In reaction, I spent my late teens and twenties combing thrift stores for every leopard-printed, gold-laméed, beaded and bedazzled thing I could find. I still dressed like an old lady, but intentionally, ironically. Beginning in my late 30's, my tastes began to transition again, and found myself gravitating back to simple, classic styles, and it was about then that my enduring romance with black began. But as Dorothy Parker said, "A little bad taste is like a nice dash of paprika," so at times I indulge my inner Dame Edna and mix in a little brocade or beading. Keywords being "a little." The jacket pictured above is best worn with jeans and a white tee, and minimal jewelry. People always ask if it's vintage.
Tuesday, June 3, 2008
The big-screen "Sex and the City" -- reuniting Parker and TV co-stars Kim Cattrall, Kristin Davis and Cynthia Nixon -- strutted to a $55.7 million opening weekend, far exceeding Hollywood's box office expectations.

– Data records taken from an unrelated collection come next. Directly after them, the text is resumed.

(* ===== verification/Sensors.v ===== *)
(** The sensors: the SHT40 thermometer, [shared/core/od_sensor_sht40.c], and the
    BQ27220 fuel gauge, [shared/core/od_sensor_bq27220.c], over the target's half,
    [shared/core/od_sensor_app.h].

    What they publish is the advertisement's dynamic block.  The block is the
    target's; the model has the one of
    [targets/esp32-idf/src/od_sensor_app.cpp], an array of eleven bytes.  A wire
    struct is its bytes.  Log lines are left out. *)

From Stdlib Require Import SpecFloat.
From S2P Require Import Prelude Float I2c Span Proto ConfigTlv Config.
Import Float I2c Config.

Module Sensors.

Definition OD_MSD_DYNAMIC_LEN : Z := 11.
Definition OD_SENSOR_TYPE_SHT40 : Z := 4.
Definition OD_SENSOR_TYPE_BQ27220 : Z := 5.

(** The fields of [struct SensorData]. *)
Definition sensor_type (s : bytes) : Z := s.[1] + 256 * s.[2].
Definition bus_id (s : bytes) : Z := s.[3].
Definition i2c_addr_7bit (s : bytes) : Z := s.[4].
Definition msd_data_start_byte (s : bytes) : Z := s.[5].

(** The target's half. *)
Class SensorApp (E : Type) := {
  od_sensor_app_delay_ms : E -> Z -> E;
  od_sensor_app_bus_recover : E -> Z -> E;
  od_sensor_app_bq_enable_drive : E -> bool -> bool * E;
  (* [None]: no such pin, or it cannot be read *)
  od_sensor_app_bq_state_level : E -> option bool * E;
}.

Definition od_sensor_app_msd_write (msd : bytes) (index value : Z) : bytes :=
  if index <? len msd then msd.[index := value] else msd.

(** ** The SHT40 *)

Definition SHT40_CMD_MEASURE_HIGH : Z := 0xFD.
Definition SHT40_CMD_SOFT_RESET : Z := 0x94.
Definition SHT40_MEASURE_DELAY_MS : Z := 12.
Definition SHT40_MSD_POLL_TTL_MS : Z := 30000.

Definition crc8_bit (crc : Z) : Z :=
  if negb (Z.land crc 0x80 =? 0) then u8 (Z.lxor (Z.shiftl crc 1) 0x31) else u8 (Z.shiftl crc 1).
Definition crc8_byte (crc b : Z) : Z := Nat.iter 8 crc8_bit (Z.lxor crc b).
Definition sht40_crc8 (data : bytes) : Z := foldl crc8_byte 0xFF data.

Definition sht40_addr_7bit (s : bytes) : Z :=
  let a := i2c_addr_7bit s in if (a =? 0) || (a =? 0xFF) then 0x44 else a.

Definition sht40_msd_start (s : bytes) : Z :=
  let st := msd_data_start_byte s in if (st =? 0xFF) || (st =? 0) then 7 else st.

(** The two words, and what the code makes of them: hundredths of a degree and of
    a percent. *)
Definition raw_t (b : bytes) : Z := u16 (Z.lor (Z.shiftl b.[0] 8) b.[1]).
Definition raw_rh (b : bytes) : Z := u16 (Z.lor (Z.shiftl b.[3] 8) b.[4]).

Definition temp_of (raw : Z) : Z :=
  let tc := f32_add (f32 (-45) 0) (f32_mul (f32 175 0) (f32_div (f32 raw 0) (f32 65535 0))) in
  f32_trunc (f32_mul tc (f32 100 0)).

Definition rh_of (raw : Z) : Z :=
  let rh := f32_add (f32 (-6) 0) (f32_mul (f32 125 0) (f32_div (f32 raw 0) (f32 65535 0))) in
  let rh := if SFltb rh (f32 0 0) then f32 0 0 else rh in
  let rh := if SFltb (f32 100 0) rh then f32 100 0 else rh in
  f32_trunc (f32_mul rh (f32 100 0)).

Definition round_centi_to_deci (c : Z) : Z := if 0 <=? c then (c + 5) `quot` 10 else (c - 5) `quot` 10.

Definition clear_after (msd : bytes) (start : Z) : bytes :=
  if u16 start + 3 <? OD_MSD_DYNAMIC_LEN then od_sensor_app_msd_write msd (u8 (start + 3)) 0 else msd.

Definition sht40_write_msd (msd : bytes) (start temp_centi rh_centi : Z) : bytes :=
  let t_deci := round_centi_to_deci temp_centi in
  let t_deci := if t_deci <? -400 then -400 else t_deci in
  let t_deci := if 1250 <? t_deci then 1250 else t_deci in
  let tu := u32 (t_deci + 400) in
  let rh_d := u32 (rh_centi + 5) `div` 10 in
  let rh_d := if 1000 <? rh_d then 1000 else rh_d in
  let v := u32 (Z.lor (Z.land rh_d 0x3FF) (Z.shiftl tu 10)) in
  let msd := od_sensor_app_msd_write msd start (u8 (Z.land v 0xFF)) in
  let msd := od_sensor_app_msd_write msd (u8 (start + 1)) (u8 (Z.land (Z.shiftr v 8) 0xFF)) in
  let msd := od_sensor_app_msd_write msd (u8 (start + 2)) (u8 (Z.land (Z.shiftr v 16) 0xFF)) in
  clear_after msd start.

Definition sht40_write_msd_invalid (msd : bytes) (start : Z) : bytes :=
  let msd := od_sensor_app_msd_write msd start 0xFF in
  let msd := od_sensor_app_msd_write msd (u8 (start + 1)) 0xFF in
  let msd := od_sensor_app_msd_write msd (u8 (start + 2)) 0xFF in
  clear_after msd start.

Section Drivers.
Context {E : Type} `{!I2c E, !SensorApp E}.

(** [err_out]: 0 when the write went through. *)
Definition sht40_write_cmd (e : E) (bus addr7 cmd : Z) : bool * Z * E :=
  let '(rc, e) := od_hal_i2c_write e bus addr7 [cmd] in
  (ok rc, if ok rc then 0 else if bool_decide (rc = OD_HAL_I2C_EINVAL) then 4 else 2, e).

(** A reading, or [err_out]. *)
Definition sht40_read_measurement (e : E) (bus addr7 : Z) : (Z + Z * Z) * E :=
  let '(wrote, err, e) := sht40_write_cmd e bus addr7 SHT40_CMD_MEASURE_HIGH in
  if negb wrote then (inl err, e)
  else
    let e := od_sensor_app_delay_ms e SHT40_MEASURE_DELAY_MS in
    let '(rc, data, e) := od_hal_i2c_read e bus addr7 6 in
    let b := lent 6 data in
    if negb (ok rc) then (inl 0xFE, e)
    else if negb (sht40_crc8 (take 2 b) =? b.[2]) then (inl 0xFD, e)
    else if negb (sht40_crc8 (take 2 (drop 3 b)) =? b.[5]) then (inl 0xFC, e)
    else (inr (temp_of (raw_t b), rh_of (raw_rh b)), e).

Definition candidates (s : bytes) : bytes := [sht40_addr_7bit s; 0x44; 0x45].

(** One pass from candidate [i], of [n] left, with the error so far. *)
Fixpoint sample_pass (n : nat) (e : E) (bus : Z) (c : bytes) (i : Z) (last_err : Z) : (Z + Z * Z) * E :=
  match n with
  | O => (inl last_err, e)
  | S n =>
      if existsb (Z.eqb c.[i]) (take (Z.to_nat i) c) then sample_pass n e bus c (i + 1) last_err
      else match sht40_read_measurement e bus c.[i] with
           | (inr v, e) => (inr v, e)
           | (inl err, e) => sample_pass n e bus c (i + 1) err
           end
  end.

Definition sht40_sample (e : E) (s : bytes) (last_err : Z) : (Z + Z * Z) * E :=
  let bus := bus_id s in
  if bus =? 0xFF then (inl 0xFB, e)
  else match sample_pass 3 e bus (candidates s) 0 last_err with
       | (inr v, e) => (inr v, e)
       | (inl err, e) => sample_pass 3 (od_sensor_app_bus_recover e bus) bus (candidates s) 0 err
       end.

(** The five probes; their results are only logged. *)
Definition sht40_probe_bus_once (e : E) (bus : Z) : E :=
  foldl (fun e a => (od_hal_i2c_probe e bus a).2) e [0x44; 0x45; 0x51; 0x55; 0x6A].

(** The records in use. *)
Definition sensors_of (cfg : od_config) : list bytes := take (Z.to_nat (count (sensors cfg))) (elems (sensors cfg)).

Definition init_one (x : bool * E) (s : bytes) : bool * E :=
  let '(probed, e) := x in
  if negb (sensor_type s =? OD_SENSOR_TYPE_SHT40) || (bus_id s =? 0xFF) then (probed, e)
  else
    let '(wrote, _, e) := sht40_write_cmd e (bus_id s) (sht40_addr_7bit s) SHT40_CMD_SOFT_RESET in
    let e := if wrote then e
             else let e := (sht40_write_cmd e (bus_id s) 0x44 SHT40_CMD_SOFT_RESET).2 in
                  (sht40_write_cmd e (bus_id s) 0x45 SHT40_CMD_SOFT_RESET).2 in
    let e := od_sensor_app_delay_ms e 2 in
    if probed then (probed, e) else (true, sht40_probe_bus_once e (bus_id s)).

Definition od_sensor_sht40_init (e : E) (cfg : option od_config) : E :=
  match cfg with None => e | Some cfg => (foldl init_one (false, e) (sensors_of cfg)).2 end.

(** The function's statics, the block and the world. *)
Record sht40_state := { last_poll_ms : Z; have_polled : bool; logged_fail : bool; block : bytes; env : E }.

Definition poll_one (x : sht40_state) (s : bytes) : sht40_state :=
  if negb (sensor_type s =? OD_SENSOR_TYPE_SHT40) then x
  else
    let start := sht40_msd_start s in
    if OD_MSD_DYNAMIC_LEN <? u16 start + 3 then x
    else
      match sht40_sample (env x) s 0 with
      | (inr (temp_centi, rh_centi), e) =>
          {| last_poll_ms := last_poll_ms x; have_polled := have_polled x; logged_fail := false;
             block := sht40_write_msd (block x) start temp_centi rh_centi; env := e |}
      | (inl _, e) =>
          {| last_poll_ms := last_poll_ms x; have_polled := have_polled x; logged_fail := true;
             block := sht40_write_msd_invalid (block x) start; env := e |}
      end.

Definition od_sensor_sht40_poll (x : sht40_state) (cfg : option od_config) (now_ms : Z) : sht40_state :=
  match cfg with
  | None => x
  | Some cfg =>
      if have_polled x && (u32 (now_ms - last_poll_ms x) <? SHT40_MSD_POLL_TTL_MS) then x
      else foldl poll_one {| last_poll_ms := now_ms; have_polled := true; logged_fail := logged_fail x;
                             block := block x; env := env x |} (sensors_of cfg)
  end.

(** ** The BQ27220 *)

Definition BQ27220_CMD_VOLTAGE : Z := 0x08.
Definition BQ27220_CMD_SOC : Z := 0x2C.
Definition BQ27220_MSD_CHARGING_BIT : Z := 0x80.
Definition BQ27220_MSD_POLL_TTL_MS : Z := 30000.
Definition BQ27220_DEFAULT_ADDR : Z := 0x55.
Definition OD_CHARGER_FLAG_ENABLE_ACTIVE_LOW : Z := 1.
Definition OD_CHARGER_FLAG_STATE_ACTIVE_LOW : Z := 2.

(** [PowerOption.charger_flags]. *)
Definition charger_flags (cfg : od_config) : Z := (power_option cfg).[22].

(** The file's statics, the poll's, the block and the world. *)
Record bq27220_state := {
  s_batt_v : float32; s_soc : Z; s_gauge_ok : bool; bq_last_poll_ms : Z; bq_have_polled : bool; bq_block : bytes; bq_env : E;
}.

Fixpoint first_gauge (l : list bytes) : option bytes :=
  match l with
  | [] => None
  | s :: l => if sensor_type s =? OD_SENSOR_TYPE_BQ27220 then Some s else first_gauge l
  end.

Definition bq27220_config (cfg : option od_config) : option bytes :=
  match cfg with None => None | Some cfg => first_gauge (sensors_of cfg) end.

Definition bq27220_addr_7bit (s : bytes) : Z :=
  let a := i2c_addr_7bit s in if (a =? 0) || (a =? 0xFF) then BQ27220_DEFAULT_ADDR else a.

(** [None]: the block was not read. *)
Definition bq27220_read_block (e : E) (s : bytes) (cmd n : Z) : option bytes * E :=
  if bus_id s =? 0xFF then (None, e)
  else let '(rc, data, e) := od_hal_i2c_write_read e (bus_id s) (bq27220_addr_7bit s) [cmd] n in
       (if ok rc then Some (lent n data) else None, e).

Definition od_sensor_bq27220_is_configured (cfg : option od_config) : bool := bool_decide (is_Some (bq27220_config cfg)).

Definition od_sensor_bq27220_voltage_volts (x : bq27220_state) : float32 := if s_gauge_ok x then s_batt_v x else f32 (-1) 0.

Definition charger_flag_set (cfg : option od_config) (mask : Z) : bool :=
  match cfg with None => false | Some cfg => negb (Z.land (charger_flags cfg) mask =? 0) end.

Definition bq27220_enable_level (cfg : option od_config) : bool :=
  negb (charger_flag_set cfg OD_CHARGER_FLAG_ENABLE_ACTIVE_LOW).

Definition bq27220_level_is_charging (cfg : option od_config) (level_high : bool) : bool :=
  if charger_flag_set cfg OD_CHARGER_FLAG_STATE_ACTIVE_LOW then negb level_high else level_high.

Definition od_sensor_bq27220_init (e : E) (cfg : option od_config) : E :=
  let e := (od_sensor_app_bq_enable_drive e (bq27220_enable_level cfg)).2 in
  match bq27220_config cfg with
  | None => e
  | Some s => if bus_id s =? 0xFF then e else (bq27220_read_block e s BQ27220_CMD_VOLTAGE 2).2
  end.

Definition clamp_soc (soc : Z) : Z := if 100 <? soc then 100 else soc.

(** What the poll publishes once the voltage was read. *)
Definition bq27220_publish (block : bytes) (idx : Z) (gauge_ok : bool) (soc : Z) (charging : bool) : bytes :=
  if OD_MSD_DYNAMIC_LEN <=? idx then block
  else if negb gauge_ok || (100 <? soc) then od_sensor_app_msd_write block idx 0xFF
  else
    let packed := u8 (Z.land soc 0x7F) in
    let packed := if charging then u8 (Z.lor packed BQ27220_MSD_CHARGING_BIT) else packed in
    od_sensor_app_msd_write block idx packed.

That was nearly twice the forecast by distributor Warner Bros., whose head of distribution, Dan Fellman, said he had hoped the movie might deliver a $30 million debut.
"Women power," Fellman said. "It was outstanding this weekend."
Analysts had figured Paramount's "Indiana Jones and the Kingdom of the Crystal Skull" might stay atop the box office heap, but it slipped to second place with $46 million in its second weekend. "Indiana Jones" raised its 11-day domestic total to $216.9 million.
"Sex and the City" put up numbers never before seen for a movie aimed mainly at women, who do not tend to rush out in huge numbers for opening weekends the way males do.